== The data ==

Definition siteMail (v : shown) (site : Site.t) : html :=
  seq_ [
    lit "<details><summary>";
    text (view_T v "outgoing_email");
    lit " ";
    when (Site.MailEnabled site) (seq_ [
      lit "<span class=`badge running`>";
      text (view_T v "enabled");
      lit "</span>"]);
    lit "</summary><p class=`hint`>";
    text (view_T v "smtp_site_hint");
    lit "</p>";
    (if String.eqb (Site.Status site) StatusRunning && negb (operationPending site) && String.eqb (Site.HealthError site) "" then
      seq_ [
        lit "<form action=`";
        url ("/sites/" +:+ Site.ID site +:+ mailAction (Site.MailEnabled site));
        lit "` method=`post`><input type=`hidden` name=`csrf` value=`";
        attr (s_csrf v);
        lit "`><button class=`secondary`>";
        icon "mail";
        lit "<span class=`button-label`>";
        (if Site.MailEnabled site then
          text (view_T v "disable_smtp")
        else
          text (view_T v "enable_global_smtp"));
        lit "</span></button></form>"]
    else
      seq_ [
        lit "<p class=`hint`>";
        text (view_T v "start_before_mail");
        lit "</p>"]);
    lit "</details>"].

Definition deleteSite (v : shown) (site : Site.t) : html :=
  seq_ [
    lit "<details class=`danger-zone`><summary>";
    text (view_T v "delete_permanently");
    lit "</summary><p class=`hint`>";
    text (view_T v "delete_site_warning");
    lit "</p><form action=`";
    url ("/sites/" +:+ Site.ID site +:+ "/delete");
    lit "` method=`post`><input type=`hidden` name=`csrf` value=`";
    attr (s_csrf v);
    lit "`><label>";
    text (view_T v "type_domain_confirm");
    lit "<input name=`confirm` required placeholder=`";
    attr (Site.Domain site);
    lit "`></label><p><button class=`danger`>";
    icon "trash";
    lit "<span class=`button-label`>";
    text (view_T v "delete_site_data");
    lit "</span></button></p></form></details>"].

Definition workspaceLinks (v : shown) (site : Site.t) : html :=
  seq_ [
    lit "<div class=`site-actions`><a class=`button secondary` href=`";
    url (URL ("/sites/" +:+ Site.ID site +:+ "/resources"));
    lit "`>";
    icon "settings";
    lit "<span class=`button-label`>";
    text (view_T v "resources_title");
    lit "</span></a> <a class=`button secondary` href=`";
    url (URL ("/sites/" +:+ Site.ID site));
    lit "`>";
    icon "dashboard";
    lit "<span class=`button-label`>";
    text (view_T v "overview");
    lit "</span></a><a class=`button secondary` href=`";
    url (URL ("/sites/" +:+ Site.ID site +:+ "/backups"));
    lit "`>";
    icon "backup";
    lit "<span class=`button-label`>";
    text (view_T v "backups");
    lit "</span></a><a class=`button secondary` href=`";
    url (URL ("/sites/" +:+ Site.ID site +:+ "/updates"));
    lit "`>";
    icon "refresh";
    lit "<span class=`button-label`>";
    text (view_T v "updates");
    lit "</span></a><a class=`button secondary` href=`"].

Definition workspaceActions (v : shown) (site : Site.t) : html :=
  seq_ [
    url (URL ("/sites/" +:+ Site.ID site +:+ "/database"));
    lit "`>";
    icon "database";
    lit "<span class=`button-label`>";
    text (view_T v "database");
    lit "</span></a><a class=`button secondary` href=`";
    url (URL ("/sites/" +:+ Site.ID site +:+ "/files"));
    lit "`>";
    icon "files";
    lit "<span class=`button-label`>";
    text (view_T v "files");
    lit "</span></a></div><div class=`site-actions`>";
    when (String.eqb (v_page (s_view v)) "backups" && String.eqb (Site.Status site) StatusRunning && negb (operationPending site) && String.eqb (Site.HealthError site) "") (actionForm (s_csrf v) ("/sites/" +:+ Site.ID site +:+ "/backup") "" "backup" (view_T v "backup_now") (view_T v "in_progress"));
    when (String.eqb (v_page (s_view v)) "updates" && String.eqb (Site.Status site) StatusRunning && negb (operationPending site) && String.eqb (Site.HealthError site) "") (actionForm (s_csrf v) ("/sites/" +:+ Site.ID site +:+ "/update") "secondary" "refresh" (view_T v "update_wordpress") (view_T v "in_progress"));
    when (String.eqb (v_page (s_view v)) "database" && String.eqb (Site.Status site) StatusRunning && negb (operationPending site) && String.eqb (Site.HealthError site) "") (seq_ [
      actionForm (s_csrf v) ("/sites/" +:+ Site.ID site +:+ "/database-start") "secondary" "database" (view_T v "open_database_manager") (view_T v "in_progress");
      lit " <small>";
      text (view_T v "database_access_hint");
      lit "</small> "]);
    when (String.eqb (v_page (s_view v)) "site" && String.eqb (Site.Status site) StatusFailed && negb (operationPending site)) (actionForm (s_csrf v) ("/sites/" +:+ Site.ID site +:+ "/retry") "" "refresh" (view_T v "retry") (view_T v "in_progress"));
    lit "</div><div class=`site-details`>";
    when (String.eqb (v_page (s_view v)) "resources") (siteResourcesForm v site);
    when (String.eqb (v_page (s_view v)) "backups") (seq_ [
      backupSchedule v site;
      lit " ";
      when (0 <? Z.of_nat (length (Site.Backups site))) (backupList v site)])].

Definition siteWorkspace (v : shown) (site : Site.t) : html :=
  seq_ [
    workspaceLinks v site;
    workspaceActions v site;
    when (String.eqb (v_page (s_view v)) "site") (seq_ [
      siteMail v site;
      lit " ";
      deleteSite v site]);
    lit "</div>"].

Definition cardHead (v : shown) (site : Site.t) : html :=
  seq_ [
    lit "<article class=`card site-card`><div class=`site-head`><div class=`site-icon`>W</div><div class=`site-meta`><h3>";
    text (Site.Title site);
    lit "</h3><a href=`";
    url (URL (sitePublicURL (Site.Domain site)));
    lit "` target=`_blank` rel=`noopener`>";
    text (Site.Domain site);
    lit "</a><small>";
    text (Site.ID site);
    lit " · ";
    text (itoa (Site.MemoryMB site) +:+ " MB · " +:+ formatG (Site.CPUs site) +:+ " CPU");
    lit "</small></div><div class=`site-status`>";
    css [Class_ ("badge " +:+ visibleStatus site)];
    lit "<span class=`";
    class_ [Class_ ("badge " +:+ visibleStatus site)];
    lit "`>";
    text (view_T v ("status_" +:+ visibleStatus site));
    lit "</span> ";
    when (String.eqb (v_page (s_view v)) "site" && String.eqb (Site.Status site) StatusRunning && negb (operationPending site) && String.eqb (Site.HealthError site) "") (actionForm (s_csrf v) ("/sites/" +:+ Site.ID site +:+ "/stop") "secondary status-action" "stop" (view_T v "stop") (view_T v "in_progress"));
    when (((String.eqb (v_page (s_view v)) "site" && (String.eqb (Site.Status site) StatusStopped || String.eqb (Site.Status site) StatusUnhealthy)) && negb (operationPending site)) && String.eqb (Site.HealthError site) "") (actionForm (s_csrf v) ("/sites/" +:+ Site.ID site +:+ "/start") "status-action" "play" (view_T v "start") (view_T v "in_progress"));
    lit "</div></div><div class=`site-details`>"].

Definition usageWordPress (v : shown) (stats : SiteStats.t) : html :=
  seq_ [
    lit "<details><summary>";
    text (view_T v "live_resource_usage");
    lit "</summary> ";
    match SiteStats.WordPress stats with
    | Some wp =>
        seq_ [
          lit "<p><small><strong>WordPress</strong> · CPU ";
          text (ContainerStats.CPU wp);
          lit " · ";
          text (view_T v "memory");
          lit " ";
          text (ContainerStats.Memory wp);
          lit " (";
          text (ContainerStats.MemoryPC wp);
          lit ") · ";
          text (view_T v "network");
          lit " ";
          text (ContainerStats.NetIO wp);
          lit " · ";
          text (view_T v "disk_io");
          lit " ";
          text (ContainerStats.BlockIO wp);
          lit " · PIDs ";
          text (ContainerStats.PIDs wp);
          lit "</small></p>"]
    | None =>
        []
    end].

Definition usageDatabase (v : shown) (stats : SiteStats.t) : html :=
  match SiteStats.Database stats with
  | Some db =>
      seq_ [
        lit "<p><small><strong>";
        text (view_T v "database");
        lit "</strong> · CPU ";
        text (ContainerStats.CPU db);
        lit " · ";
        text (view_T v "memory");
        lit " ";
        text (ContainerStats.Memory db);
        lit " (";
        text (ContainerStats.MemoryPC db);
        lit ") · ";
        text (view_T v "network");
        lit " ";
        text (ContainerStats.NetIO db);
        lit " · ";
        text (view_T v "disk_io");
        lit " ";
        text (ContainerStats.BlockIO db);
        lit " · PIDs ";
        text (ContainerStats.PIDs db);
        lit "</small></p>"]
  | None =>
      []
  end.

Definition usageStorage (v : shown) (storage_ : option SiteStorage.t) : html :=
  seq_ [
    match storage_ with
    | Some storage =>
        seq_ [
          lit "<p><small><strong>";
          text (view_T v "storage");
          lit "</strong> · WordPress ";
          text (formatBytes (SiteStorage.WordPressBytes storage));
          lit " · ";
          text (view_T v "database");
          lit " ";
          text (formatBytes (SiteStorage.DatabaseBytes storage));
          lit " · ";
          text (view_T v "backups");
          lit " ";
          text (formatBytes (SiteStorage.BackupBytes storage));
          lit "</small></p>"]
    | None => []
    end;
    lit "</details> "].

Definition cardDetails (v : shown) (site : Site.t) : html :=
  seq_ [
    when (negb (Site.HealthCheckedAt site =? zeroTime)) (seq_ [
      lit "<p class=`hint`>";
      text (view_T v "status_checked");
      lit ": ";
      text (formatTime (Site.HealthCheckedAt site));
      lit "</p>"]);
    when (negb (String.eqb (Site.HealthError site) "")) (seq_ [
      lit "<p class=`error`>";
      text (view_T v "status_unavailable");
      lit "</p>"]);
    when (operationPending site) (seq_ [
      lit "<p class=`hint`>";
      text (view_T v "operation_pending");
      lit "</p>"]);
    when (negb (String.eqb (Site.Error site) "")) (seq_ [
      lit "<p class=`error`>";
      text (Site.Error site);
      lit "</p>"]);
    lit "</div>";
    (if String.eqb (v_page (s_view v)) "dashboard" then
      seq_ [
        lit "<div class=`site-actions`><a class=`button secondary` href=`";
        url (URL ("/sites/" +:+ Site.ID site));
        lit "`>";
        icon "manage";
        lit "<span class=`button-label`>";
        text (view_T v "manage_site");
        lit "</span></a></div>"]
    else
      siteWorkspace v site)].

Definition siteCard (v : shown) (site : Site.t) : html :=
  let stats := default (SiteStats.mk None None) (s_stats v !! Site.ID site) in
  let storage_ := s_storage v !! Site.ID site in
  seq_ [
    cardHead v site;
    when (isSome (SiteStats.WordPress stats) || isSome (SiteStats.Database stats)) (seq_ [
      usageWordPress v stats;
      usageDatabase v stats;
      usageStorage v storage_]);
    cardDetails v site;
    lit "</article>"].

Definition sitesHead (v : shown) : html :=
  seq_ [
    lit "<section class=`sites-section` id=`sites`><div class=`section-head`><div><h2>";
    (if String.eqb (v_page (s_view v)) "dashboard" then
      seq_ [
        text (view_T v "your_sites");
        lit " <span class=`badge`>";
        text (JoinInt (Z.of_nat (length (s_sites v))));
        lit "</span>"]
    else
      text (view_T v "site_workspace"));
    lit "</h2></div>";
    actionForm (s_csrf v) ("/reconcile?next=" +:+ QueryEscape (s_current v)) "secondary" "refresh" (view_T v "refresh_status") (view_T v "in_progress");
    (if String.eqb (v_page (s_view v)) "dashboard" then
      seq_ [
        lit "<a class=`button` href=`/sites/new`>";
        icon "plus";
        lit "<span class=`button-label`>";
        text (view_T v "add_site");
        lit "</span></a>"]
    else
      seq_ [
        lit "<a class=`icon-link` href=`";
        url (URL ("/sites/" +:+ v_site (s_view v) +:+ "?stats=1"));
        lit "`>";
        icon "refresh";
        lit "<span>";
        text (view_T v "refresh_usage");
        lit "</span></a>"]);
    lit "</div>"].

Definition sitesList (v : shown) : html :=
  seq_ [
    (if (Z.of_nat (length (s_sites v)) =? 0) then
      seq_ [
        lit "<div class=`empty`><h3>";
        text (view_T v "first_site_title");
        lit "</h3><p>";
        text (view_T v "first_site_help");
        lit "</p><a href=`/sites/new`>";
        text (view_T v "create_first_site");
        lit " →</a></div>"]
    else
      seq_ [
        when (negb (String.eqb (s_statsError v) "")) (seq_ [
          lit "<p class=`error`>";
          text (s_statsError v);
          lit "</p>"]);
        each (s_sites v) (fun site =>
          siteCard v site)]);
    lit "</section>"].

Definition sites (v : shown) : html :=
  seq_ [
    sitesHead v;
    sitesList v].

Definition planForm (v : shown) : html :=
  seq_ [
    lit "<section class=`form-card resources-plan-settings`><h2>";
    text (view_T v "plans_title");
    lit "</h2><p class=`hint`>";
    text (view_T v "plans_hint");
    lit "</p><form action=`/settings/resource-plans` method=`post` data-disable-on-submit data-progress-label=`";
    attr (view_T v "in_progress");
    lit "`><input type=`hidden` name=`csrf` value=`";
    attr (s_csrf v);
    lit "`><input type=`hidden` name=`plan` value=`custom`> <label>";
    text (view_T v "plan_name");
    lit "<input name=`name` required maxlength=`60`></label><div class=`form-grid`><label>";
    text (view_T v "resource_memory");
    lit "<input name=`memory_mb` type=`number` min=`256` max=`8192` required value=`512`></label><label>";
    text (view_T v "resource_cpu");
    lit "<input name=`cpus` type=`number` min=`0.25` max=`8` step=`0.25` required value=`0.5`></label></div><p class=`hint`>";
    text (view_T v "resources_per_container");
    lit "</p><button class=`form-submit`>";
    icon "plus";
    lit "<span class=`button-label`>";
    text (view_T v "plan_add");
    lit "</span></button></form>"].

===

Action item >>
Scan the data for the string "siteCard" and copy each line in which it occurs.

Final answer >>
Definition siteCard (v : shown) (site : Site.t) : html :=
          siteCard v site)]);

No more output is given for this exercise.